### THE DATA

(* ===== verification/StreamsWrite.v ===== *)
(** The STREAM frames of a packet: [StreamsState::write_stream_frames] of
    [quic-proto/src/connection/streams/state.rs], from the send buffers of the
    streams to the bytes a peer's frame iterator reads back. *)
From stdpp Require Import gmap.
From S2P Require Import Prelude Coding RangeSet Ids Shared Frame FrameTheorems SendBuffer Assembler Recv Send.
From S2P Require Import PendingStreams Retransmits Streams.
Open Scope Z_scope.

(** * What the peer reads *)

(** The frames that iterating over a payload gives. *)
Inductive yields : Iter → list Frame → Prop :=
| yields_end it : Iter_next it = (None, it) → yields it []
| yields_more it f it' fs : Iter_next it = (Some (Ok f), it') → yields it' fs → yields it (f :: fs).

(** The frame that a [StreamMeta] stands for, [w] being the stream's data. *)
Definition frame_of (W : StreamId → list Z) (m : StreamMeta) : Frame :=
  let r := sm_offsets m in
  FStream (mkStream (sm_id m) (rstart r) (sm_fin m) (takeZ (rend r - rstart r) (dropZ (rstart r) (W (sm_id m))))).

(** * Send buffers *)

(** A buffer of a stream with data [w] in which nothing acknowledged is queued. *)
Definition buffer_ok (w : list Z) (b : SendBuffer) : Prop :=
  SendBuffer.inv w b ∧ ∀ x, acked b x → ¬ queued b x.

(** A frame without a length field takes all of the space. *)
Lemma poll_transmit_fill w b max_len r b' :
  SendBuffer.inv w b → 16 <= max_len → poll_transmit b max_len = Ret ((r, false), b') →
  rend r - rstart r + meta_size (rstart r) false = max_len.
Proof.
  intros Hi Hm Hop. pose proof Hi as [Ho Hmax Hb Hu Hd Ha Has Hr Hrr]. unfold poll_transmit in Hop.
  apply M_bind_ret in Hop as (u & _ & Hop). unfold BTree.pop_min, BTree.peek_min in Hop.
  destruct (retransmits b) as [|[x y] rt]; cbn [head] in Hop.
  - destruct (poll_plan max_len (unsent b) (SendBuffer.offset b)) as (m1 & m2 & H1 & H2 & H3 & H4 & _);
      [done|unfold SendBuffer.base in *; lia|lia|].
    rewrite H1 in Hop. cbn [mbind M_bind] in Hop. rewrite (usub_ok (SendBuffer.offset b)) in Hop by lia.
    cbn [mbind M_bind] in Hop. rewrite H2 in Hop. cbn [mbind M_bind] in Hop. injection Hop as <- He <-. cbn [rstart rend].
    rewrite He in *. apply Z.ltb_ge in He. injection H2 as <-. unfold sat_add, u64_max, SendBuffer.base in *. lia.
  - destruct Hr as (Hx1 & Hx2 & Hx3 & _). apply Forall_cons in Hrr as [Hxy _]. cbn [rstart rend] in *.
    destruct (poll_plan max_len x y) as (m1 & m2 & H1 & H2 & H3 & H4 & _); [done|lia|lia|].
    cbn [rstart rend] in Hop.
    rewrite H1 in Hop. cbn [mbind M_bind] in Hop. rewrite (usub_ok y x) in Hop by lia.
    cbn [mbind M_bind] in Hop. rewrite H2 in Hop. cbn [mbind M_bind] in Hop. injection Hop as <- He _. cbn [rstart rend].
    rewrite He in *. apply Z.ltb_ge in He. injection H2 as <-. unfold sat_add, u64_max in *. lia.
Qed.

(** One poll: the range, its bytes, the buffer after it. *)
Lemma poll_copy w b max_len :
  buffer_ok w b → 16 <= max_len →
  ∃ r el b', poll_transmit b max_len = Ret ((r, el), b') ∧ buffer_ok w b' ∧
    0 <= rstart r <= rend r ∧ rend r <= len w ∧ len w < 2 ^ 62 ∧
    rend r - rstart r + meta_size (rstart r) el <= max_len ∧
    (el = false → rend r - rstart r + meta_size (rstart r) el = max_len) ∧
    copy_loop (Z.to_nat (rend r - rstart r)) b' r = Ret (takeZ (rend r - rstart r) (dropZ (rstart r) w)).
Proof.
  intros [Hi Hac] Hm. destruct (poll_transmit_ok _ _ _ Hi Hm)
    as (r & el & b' & Hop & Hi' & E1 & E2 & E3 & Hu & Hr1 & Hr2 & HQ & HN & Hsz & _).
  exists r, el, b'. split; [done|]. split.
  { split; [done|]. intros x Hx Hq. apply (Hac x); [|apply HQ; by left].
    unfold acked in *. by rewrite <- E2, <- E3. }
  pose proof (inv_unsent _ _ Hi'). pose proof (inv_offset _ _ Hi'). pose proof (inv_max _ _ Hi').
  split; [done|]. split; [lia|]. split; [lia|]. split; [done|]. split.
  { intros ->. exact (poll_transmit_fill _ _ _ _ _ Hi Hm Hop). }
  destruct (decide (rstart r = rend r)) as [Heq|Hne].
  { destruct r as [a e]; simpl in *. subst e. rewrite Z.sub_diag. simpl. by rewrite Z.eqb_refl. }
  assert (SendBuffer.base b' <= rstart r).
  { rewrite E2. destruct (decide (rstart r < SendBuffer.base b)); [exfalso|lia].
    apply (Hac (rstart r)); [left; lia|]. apply HQ. right. lia. }
  destruct r; simpl in *. apply copy_loop_ok; auto; lia.
Qed.

(** * Headers *)

Lemma meta_size_eq a el : 0 <= a < 2 ^ 62 → meta_size a el = (if a =? 0 then 0 else var_size a) + (if el then 8 else 0).
Proof. intros Ha. unfold meta_size. destruct (a =? 0); [done|]. by rewrite VarInt_size_ok. Qed.

Lemma StreamMeta_encode_len id a e fin el :
  id_wf id → 0 <= a <= e → e < 2 ^ 62 →
  ∃ hdr, StreamMeta_encode (mkStreamMeta id (mkRange a e) fin) el = Ret hdr ∧
    2 <= len hdr <= 1 + var_size (stream_id id) + meta_size a el ∧
    (el = false → len hdr = 1 + var_size (stream_id id) + meta_size a el).
Proof.
  intros Hid Ha He. unfold StreamMeta_encode. cbn [sm_id sm_offsets sm_fin rstart rend].
  destruct (write_var_ok (stream_id id) Hid) as (ib & Hib & Hil).
  change (encode id) with (write_var (stream_id id)). rewrite Hib, meta_size_eq by lia.
  assert (Hty : ∃ t, write_var (if fin then Z.lor (if el then Z.lor (if a =? 0 then STREAM_TYS_start else
      Z.lor STREAM_TYS_start 4) 2 else if a =? 0 then STREAM_TYS_start else Z.lor STREAM_TYS_start 4) 1
      else if el then Z.lor (if a =? 0 then STREAM_TYS_start else Z.lor STREAM_TYS_start 4) 2
      else if a =? 0 then STREAM_TYS_start else Z.lor STREAM_TYS_start 4) = Ret [t]).
  { destruct (a =? 0), el, fin; by eexists. }
  destruct Hty as (ty & ->). pose proof (var_size_range (stream_id id)).
  assert (Hoff : ∃ ob, (if a =? 0 then mret [] else write_var a) = Ret ob ∧
    len ob = if a =? 0 then 0 else var_size a).
  { destruct (a =? 0); [by exists []|]. apply write_var_ok. lia. }
  destruct Hoff as (ob & -> & Hol). pose proof (len_nonneg ob).
  destruct el.
  - rewrite usub_ok by lia. cbn [mbind M_bind]. destruct (write_var_ok (e - a)) as (lb & -> & Hll); [lia|].
    eexists. split; [reflexivity|]. pose proof (var_size_range (e - a)).
    cbn [app]. autorewrite with quac. split; [lia|done].
  - eexists. split; [reflexivity|]. cbn [app]. rewrite len_cons, !len_app. change (len (@nil Z)) with 0. lia.
Qed.

Lemma Iter_next_parser bs t f r :
  bs ≠ [] → frame_parser bs = (Ok f, r) → ∃ ty, Iter_next (mkIter bs t) = (Some (Ok f), mkIter r (Some ty)).
Proof.
  intros Hne Hp. destruct (parser_try_next bs t f r Hp) as [ty Hty]. exists ty.
  unfold Iter_next. rewrite Hty. cbn [it_bytes]. by destruct bs.
Qed.

Lemma stream_frame_read W id r fin el hdr rest t :
  id_wf id → 0 <= rstart r <= rend r → rend r <= len (W id) → len (W id) < 2 ^ 62 →
  StreamMeta_encode (mkStreamMeta id r fin) el = Ret hdr → 2 <= len hdr → (el = false → rest = []) →
  ∃ ty, Iter_next (mkIter (hdr ++ takeZ (rend r - rstart r) (dropZ (rstart r) (W id)) ++ rest) t) =
    (Some (Ok (frame_of W (mkStreamMeta id r fin))), mkIter rest (Some ty)).
Proof.
  intros Hid Hr Hre Hw Hh Hl Hel. destruct r as [a e]. cbn [rstart rend] in *. unfold frame_of.
  cbn [sm_id sm_offsets sm_fin rstart rend].
  set (data := takeZ (e - a) (dropZ a (W id))).
  assert (Hlen : len data = e - a) by (unfold data; rewrite len_takeZ; [lia|rewrite len_dropZ; lia]).
  apply Iter_next_parser; [destruct hdr; [change (len (@nil Z)) with 0 in Hl; lia|done]|].
  replace e with (a + len data) in Hh by lia. destruct el.
  - destruct (enc_stream (mkStream id a fin data)) as (bs & Hb & Hd).
    { cbn [frame_wf st_id st_offset st_data]. split; [done|]. unfold is_var. pose proof (len_nonneg data). lia. }
    cbn [frame_encode st_id st_offset st_data st_fin] in Hb. rewrite Hh in Hb. injection Hb as <-.
    rewrite app_assoc. apply Hd.
  - rewrite (Hel eq_refl), app_nil_r. destruct (enc_stream_last id a fin data Hid) as (bs & Hb & Hd); [unfold is_var; lia|].
    rewrite Hh in Hb. injection Hb as <-. apply Hd.
Qed.

(** * The loop *)

Section Write.
Context {H : Type} `{Heap H} (W : StreamId → list Z).
Implicit Types s : StreamsState H.

(** Every sending stream of the table, [W] being what was written on each. *)
Definition buffers_ok s : Prop :=
  ∀ id x, send s !! id = Some (Some x) → id_wf id ∧ buffer_ok (W id) (s_pending x).

Lemma queue_pop_iter q e q' :
  queue_pop q = (Some e, q') → q_next q' = None ∧ q_recency q' = q_recency q ∧
    length (queue_iter q) = S (length (queue_iter q')).
Proof.
  unfold queue_pop, queue_iter. destruct (q_next q) as [p|] eqn:Hn.
  - by intros [= <- <-].
  - destruct (heap_pop (q_streams q)) as [[p l]|] eqn:Hp; [|done]. intros [= <- <-].
    apply heap_pop_spec in Hp as [Hp _]. by apply Permutation_length in Hp.
Qed.

(** Putting a stream back, in either mode. *)
Lemma requeue_ok (fair : bool) q id n :
  q_next q = None → 1 <= q_recency q →
  ∃ q', (if fair then push_pending q id n else reinsert_pending q id n) = Ret q' ∧
    q_recency q - 1 <= q_recency q' ∧ length (queue_iter q') = S (length (queue_iter q)).
Proof.
  intros Hn Hr. destruct fair.
  - unfold push_pending. rewrite usub_ok by lia. eexists. split; [reflexivity|]. unfold queue_iter. simpl.
    rewrite Hn. simpl. split; [lia|done].
  - unfold reinsert_pending. rewrite Hn. eexists. split; [reflexivity|]. unfold queue_iter. simpl.
    rewrite Hn. simpl. split; [lia|done].
Qed.

Lemma write_stream_frames_loop_ok fuel s buf n fair metas :
  buffers_ok s → len buf <= n → n - len buf <= q_recency (pending s) →
  n - len buf + Z.of_nat (length (queue_iter (pending s))) < Z.of_nat fuel →
  ∃ ms out s', write_stream_frames_loop fuel s buf n fair metas = Ret (metas ++ ms, buf ++ out, s') ∧
    buffers_ok s' ∧ len (buf ++ out) <= n ∧ ∀ t, yields (mkIter out t) (frame_of W <$> ms).
Proof.
  revert s buf metas. induction fuel as [|fuel IH]; intros s buf metas Hb Hl Hrec Hf; [lia|].
  cbn [write_stream_frames_loop].
  assert (Hstop : ∀ s1, buffers_ok s1 → ∃ ms out s',
    Ret (metas, buf, s1) = Ret (metas ++ ms, buf ++ out, s') ∧ buffers_ok s' ∧ len (buf ++ out) <= n ∧
    ∀ t, yields (mkIter out t) (frame_of W <$> ms)).
  { intros s1 Hb1. exists [], [], s1. rewrite !app_nil_r. split; [done|]. split; [done|]. split; [done|].
    intros t. by constructor. }
  destruct (Z.ltb_spec (len buf + Stream_SIZE_BOUND) n) as [Hroom|]; [|by apply Hstop].
  unfold Stream_SIZE_BOUND in Hroom.
  destruct (queue_pop (pending s)) as [[e|] q] eqn:Hq; [|by apply Hstop].
  apply queue_pop_iter in Hq as (Hqn & Hqr & Hql). cbv zeta. set (s1 := Streams.set_pending s q).
  assert (Hskip : ∃ ms out s', write_stream_frames_loop fuel s1 buf n fair metas = Ret (metas ++ ms, buf ++ out, s') ∧
    buffers_ok s' ∧ len (buf ++ out) <= n ∧ ∀ t, yields (mkIter out t) (frame_of W <$> ms)).
  { apply IH; [exact Hb|done|simpl; lia|]. simpl. lia. }
  destruct (get_send s1 (ps_id e)) as [x|] eqn:Hx; [|done]. destruct (is_reset x); [done|].
  assert (Hl1 : send s !! ps_id e = Some (Some x)).
  { unfold get_send in Hx. simpl in Hx. by repeat case_match; simplify_eq. }
  destruct (Hb _ _ Hl1) as [Hid Hbuf]. pose proof (var_size_range (stream_id (ps_id e))) as Hvs.
  do 2 (rewrite usub_ok by lia; cbn [mbind M_bind]). rewrite VarInt_size_ok by exact Hid. cbn [mbind M_bind].
  rewrite usub_ok by lia. cbn [mbind M_bind].
  destruct (poll_copy (W (ps_id e)) (s_pending x) (n - len buf - 1 - var_size (stream_id (ps_id e))) Hbuf)
    as (r & el & b & -> & Hbuf' & Hr & Hrw & Hww & Hsz & Hfill & Hcopy); [lia|]. cbn [mbind M_bind].
  set (fin := (rend r =? SendBuffer.offset b) && _). set (y := mkSend _ _ b _ _ _ _).
  assert (Hq' : ∃ q', (if is_pending y then if fair then push_pending (pending s1) (ps_id e) (priority y)
      else reinsert_pending (pending s1) (ps_id e) (priority y) else Ret (pending s1)) = Ret q' ∧
    q_recency q - 1 <= q_recency q' ∧ (length (queue_iter q') <= S (length (queue_iter q)))%nat).
  { destruct (is_pending y); [|exists q; split; [done|lia]].
    destruct (requeue_ok fair q (ps_id e) (priority y) Hqn) as (q' & ? & ? & ?); [lia|]. exists q'. split; [done|lia]. }
  destruct Hq' as (q' & -> & Hqr' & Hql'). cbn [mbind M_bind].
  destruct (StreamMeta_encode_len (ps_id e) (rstart r) (rend r) fin el Hid) as (hdr & Hh & Hhl & Hhe); [lia..|].
  replace (mkRange (rstart r) (rend r)) with r in Hh by (by destruct r). rewrite Hh. cbn [mbind M_bind].
  rewrite Hcopy. cbn [mbind M_bind]. set (data := takeZ _ _). set (m := mkStreamMeta (ps_id e) r fin).
  assert (Hdl : len data = rend r - rstart r) by (unfold data; rewrite len_takeZ; [lia|rewrite len_dropZ; lia]).
  destruct (IH (put_send (Streams.set_pending s1 q') (ps_id e) y) (buf ++ hdr ++ data) (metas ++ [m]))
    as (ms & out & s' & -> & Hb' & Hlen & Hy); rewrite ?len_app in *.
  - intros id z Hz. cbn [send put_send set_send Streams.set_pending s1] in Hz.
    apply lookup_insert_Some in Hz as [[<- [= <-]]|[_ Hz]]; [by split|by apply Hb].
  - lia.
  - simpl. lia.
  - simpl. lia.
  - exists (m :: ms), (hdr ++ data ++ out), s'. rewrite <- !app_assoc. split; [done|]. split; [done|].
    split; [rewrite ?len_app in *; lia|]. intros t. rewrite fmap_cons.
    destruct (stream_frame_read W (ps_id e) r fin el hdr out t) as [ty Hn]; try done; [lia| |].
    { intros Hel. specialize (Hfill Hel). specialize (Hhe Hel). apply len_0_nil. lia. }
    by eapply yields_more.
Qed.
End Write.
(* ===== verification/PacketCrypto.v ===== *)
(** Packet protection and key updates: [quic-proto/src/connection/packet_crypto.rs], and the
    part of [Connection] that changes the 1-RTT keys ([decrypt_packet], [update_keys],
    [force_key_update], [set_key_discard_timer], [upgrade_crypto] and the [KeyDiscard] timer of
    [quic-proto/src/connection/mod.rs]).

    The keys and the TLS session that derives them belong to the TLS library: the keys are
    the records of [Packet], the session is a type with the function [next_1rtt_keys].  The
    time [pto] of a space is an argument of the operations that arm the discard timer. *)
From stdpp Require Import gmap.
From S2P Require Import Prelude Coding RangeSet Ids Shared Frame Packet Assembler Retransmits Dedup PendingAcks Spaces.
Open Scope Z_scope.

(** * Removing protection *)

Record ZeroRttCrypto : Type := mkZeroRttCrypto { z_header : HeaderKey; z_packet : PacketKey }.

Record PrevCrypto : Type := mkPrevCrypto {
  prev_keys : KeyPair PacketKey; end_packet : option (Z * Z); update_unacked : bool }.

Record UnprotectHeaderResult : Type := mkUnprotectHeaderResult {
  ur_packet : option Packet; stateless_reset : bool }.

Record DecryptPacketResult : Type := mkDecryptPacketResult {
  dr_number : Z; outgoing_key_update_acked : bool; incoming_key_update : bool }.

Definition KEY_UPDATE_MARGIN : Z := 10000.

Section PacketCrypto.
Context {H : Type} `{Heap H}.

(** The key that removes header protection; [None] drops the packet, [Some None] is no protection. *)
Definition header_key_for (p : PartialDecode) (spaces : SpaceId → PacketSpace Keys H)
    (zero_rtt_crypto : option ZeroRttCrypto) : option (option HeaderKey) :=
  if Partial_is_0rtt p then
    match zero_rtt_crypto with Some crypto => Some (Some (z_header crypto)) | None => None end
  else
    match Partial_space p with
    | Some space =>
        match crypto (spaces space) with
        | Some crypto => Some (Some (remote (k_header crypto)))
        | None => None
        end
    | None => Some None
    end.

Definition unprotect_header (partial_decode : PartialDecode) (spaces : SpaceId → PacketSpace Keys H)
    (zero_rtt_crypto : option ZeroRttCrypto) (stateless_reset_token : option ResetToken)
    : M (option UnprotectHeaderResult) :=
  match header_key_for partial_decode spaces zero_rtt_crypto with
  | None => mret None
  | Some header_crypto =>
      let packet := pd_buf partial_decode in
      let stateless_reset :=
        (RESET_TOKEN_SIZE + 5 <=? len packet) &&
        bool_decide (token_bytes <$> stateless_reset_token = Some (dropZ (len packet - RESET_TOKEN_SIZE) packet)) in
      r ← PartialDecode_finish partial_decode header_crypto;
      mret (match r with
            | Ok packet => Some (mkUnprotectHeaderResult (Some packet) stateless_reset)
            | Err _ => if (stateless_reset : bool) then Some (mkUnprotectHeaderResult None true) else None
            end)
  end.

(** [Option::unwrap]. *)
Definition unwrap {A} (o : option A) : M A := match o with Some a => mret a | None => Panic end.

(** The key that opens a packet, and whether it belongs to the next key phase. *)
Definition packet_key_for (h : Header) (number : Z) (spaces : SpaceId → PacketSpace Keys H)
    (zero_rtt_crypto : option ZeroRttCrypto) (conn_key_phase : bool) (prev_crypto : option PrevCrypto)
    (next_crypto : option (KeyPair PacketKey)) : M (PacketKey * bool) :=
  let space := Header_space h in
  if Header_is_0rtt h then z ← unwrap zero_rtt_crypto; mret (z_packet z, false)
  else if Bool.eqb (Header_key_phase h) conn_key_phase || negb (bool_decide (space = SpData)) then
    k ← unwrap (crypto (spaces space)); mret (remote (k_packet k), false)
  else
    match match prev_crypto with
          | Some prev =>
              if match end_packet prev with None => true | Some (pn, _) => number <? pn end then Some prev else None
          | None => None
          end with
    | Some prev => mret (remote (prev_keys prev), false)
    | None => k ← unwrap next_crypto; mret (remote k, true)
    end.

(** Besides the result, the packet, whose payload is decrypted in place. *)
Definition decrypt_packet_body (packet : Packet) (spaces : SpaceId → PacketSpace Keys H)
    (zero_rtt_crypto : option ZeroRttCrypto) (conn_key_phase : bool) (prev_crypto : option PrevCrypto)
    (next_crypto : option (KeyPair PacketKey))
    : M (result (option TransportError) (option DecryptPacketResult) * Packet) :=
  if negb (is_protected (pk_header packet)) then mret (Ok None, packet)
  else
    match Header_number (pk_header packet) with
    | None => mret (Err None, packet)
    | Some pn =>
        let rx_packet := rx_packet (spaces (Header_space (pk_header packet))) in
        expected ← uadd rx_packet 1;
        number ← expand pn expected;
        let packet_key_phase := Header_key_phase (pk_header packet) in
        '(key, crypto_update) ←
          packet_key_for (pk_header packet) number spaces zero_rtt_crypto conn_key_phase prev_crypto next_crypto;
        match pk_decrypt key number (pk_header_data packet) (pk_payload packet) with
        | None => mret (Err None, packet)
        | Some plain =>
            let packet := mkPacket (pk_header packet) (pk_header_data packet) plain in
            valid ← reserved_bits_valid packet;
            if negb valid then mret (Err (Some (mkTransportError PROTOCOL_VIOLATION)), packet)
            else
              let acked :=
                match prev_crypto with
                | Some prev => bool_decide (end_packet prev = None) && Bool.eqb packet_key_phase conn_key_phase
                | None => false
                end in
              if (crypto_update : bool) &&
                 ((number <=? rx_packet) || match prev_crypto with Some x => update_unacked x | None => false end)
              then mret (Err (Some (mkTransportError KEY_UPDATE_ERROR)), packet)
              else mret (Ok (Some (mkDecryptPacketResult number acked crypto_update)), packet)
        end
    end.

(** * Key updates *)

Context {Session : Type} (next_1rtt_keys : Session → option (KeyPair PacketKey) * Session).

(** The fields of [Connection] that hold keys; [key_discard] is the [KeyDiscard] entry of its timers. *)
Record KeyState : Type := mkKeyState {
  session : Session;
  spaces : SpaceId → PacketSpace Keys H;
  zero_rtt_crypto : option ZeroRttCrypto;
  key_phase : bool;
  key_phase_size : Z;
  prev_crypto : option PrevCrypto;
  next_crypto : option (KeyPair PacketKey);
  key_discard : option Z;
  highest_space : SpaceId
}.

Definition set_space (f : SpaceId → PacketSpace Keys H) (id : SpaceId) (s : PacketSpace Keys H) : SpaceId → PacketSpace Keys H :=
  fun id' => if bool_decide (id' = id) then s else f id'.
Definition set_prev_crypto (s : KeyState) (v : option PrevCrypto) : KeyState :=
  mkKeyState (session s) (spaces s) (zero_rtt_crypto s) (key_phase s) (key_phase_size s) v (next_crypto s) (key_discard s)
    (highest_space s).
Definition set_key_discard (s : KeyState) (v : option Z) : KeyState :=
  mkKeyState (session s) (spaces s) (zero_rtt_crypto s) (key_phase s) (key_phase_size s) (prev_crypto s) (next_crypto s) v
    (highest_space s).

(** The keys the session derives next become [next_crypto], which becomes current. *)
Definition update_keys (s : KeyState) (end_packet : option (Z * Z)) (remote : bool) : M KeyState :=
  let '(new, session) := next_1rtt_keys (session s) in
  new ← unwrap new;
  let key_phase_size := sat_sub (confidentiality_limit (local new)) KEY_UPDATE_MARGIN in
  keys ← unwrap (crypto (spaces s SpData));
  next ← unwrap (next_crypto s);
  let old := k_packet keys in
  let data := set_sent_with_keys (set_crypto (spaces s SpData) (Some (mkKeys (k_header keys) next))) 0 in
  mret (mkKeyState session (set_space (spaces s) SpData data) (zero_rtt_crypto s) (negb (key_phase s)) key_phase_size
          (Some (mkPrevCrypto old end_packet remote)) (Some new) (key_discard s) (highest_space s)).

(** [established] is [self.state.is_established()]. *)
Definition force_key_update (s : KeyState) (established : bool) : M KeyState :=
  if negb established then mret s
  else match prev_crypto s with Some _ => mret s | None => update_keys s None false end.

Definition set_key_discard_timer (s : KeyState) (now pto : Z) : M KeyState :=
  start ← match zero_rtt_crypto s with
          | Some _ => mret now
          | None =>
              prev ← unwrap (prev_crypto s);
              e ← unwrap (end_packet prev);
              mret e.2
          end;
  mret (set_key_discard s (Some (start + pto * 3))).

Definition decrypt_packet (s : KeyState) (now : Z) (pto : SpaceId → Z) (packet : Packet)
    : M (result (option TransportError) (option Z) * Packet * KeyState) :=
  '(r, packet) ← decrypt_packet_body packet (spaces s) (zero_rtt_crypto s) (key_phase s) (prev_crypto s) (next_crypto s);
  match r with
  | Err e => mret (Err e, packet, s)
  | Ok None => mret (Ok None, packet, s)
  | Ok (Some result) =>
      let space := Header_space (pk_header packet) in
      s ← (if outgoing_key_update_acked result then
             match prev_crypto s with
             | Some prev =>
                 set_key_discard_timer
                   (set_prev_crypto s (Some (mkPrevCrypto (prev_keys prev) (Some (dr_number result, now)) (update_unacked prev))))
                   now (pto space)
             | None => mret s
             end
           else mret s);
      s ← (if incoming_key_update result then
             s ← update_keys s (Some (dr_number result, now)) true;
             set_key_discard_timer s now (pto space)
           else mret s);
      mret (Ok (Some (dr_number result)), packet, s)
  end.

(** The [KeyDiscard] case of [handle_timeout]. *)
Definition key_discard_timeout (s : KeyState) (now : Z) : KeyState :=
  match key_discard s with
  | Some t =>
      if t <=? now
      then mkKeyState (session s) (spaces s) None (key_phase s) (key_phase_size s) None (next_crypto s) None (highest_space s)
      else s
  | None => s
  end.

(** [space as usize]. *)
Definition space_index (space : SpaceId) : Z := match space with SpInitial => 0 | SpHandshake => 1 | SpData => 2 end.

(** The keys of a new space; for the last one, the first update is computed in advance. *)
Definition upgrade_crypto (s : KeyState) (space : SpaceId) (keys : Keys) (is_client : bool) : M KeyState :=
  _ ← rassert (match crypto (spaces s space) with None => true | Some _ => false end);
  '(next, session) ←
    (if bool_decide (space = SpData) then
       let '(new, session) := next_1rtt_keys (session s) in new ← unwrap new; mret (Some new, session)
     else mret (next_crypto s, session s));
  _ ← rassert (space_index (highest_space s) <? space_index space);
  mret (mkKeyState session (set_space (spaces s) space (set_crypto (spaces s space) (Some keys)))
          (if bool_decide (space = SpData) && is_client then None else zero_rtt_crypto s)
          (key_phase s) (key_phase_size s) (prev_crypto s) next (key_discard s) space).

(** [poll_transmit], once it has decided to send a packet. *)
Definition clear_update_unacked (s : KeyState) : KeyState :=
  match prev_crypto s with
  | Some prev => set_prev_crypto s (Some (mkPrevCrypto (prev_keys prev) (end_packet prev) false))
  | None => s
  end.

(** The largest packet number of [on_packet_authenticated]. *)
Definition note_rx_packet (s : KeyState) (space_id : SpaceId) (packet : Z) : KeyState :=
  let space := spaces s space_id in
  if rx_packet space <=? packet then
    mkKeyState (session s) (set_space (spaces s) space_id (set_rx_packet space packet)) (zero_rtt_crypto s) (key_phase s)
      (key_phase_size s) (prev_crypto s) (next_crypto s) (key_discard s) (highest_space s)
  else s.

End PacketCrypto.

### WHAT TO WORK ON
Only a number is wanted here: the count of lines in the data that contain the string "Prelude".

### TASK RESULT
2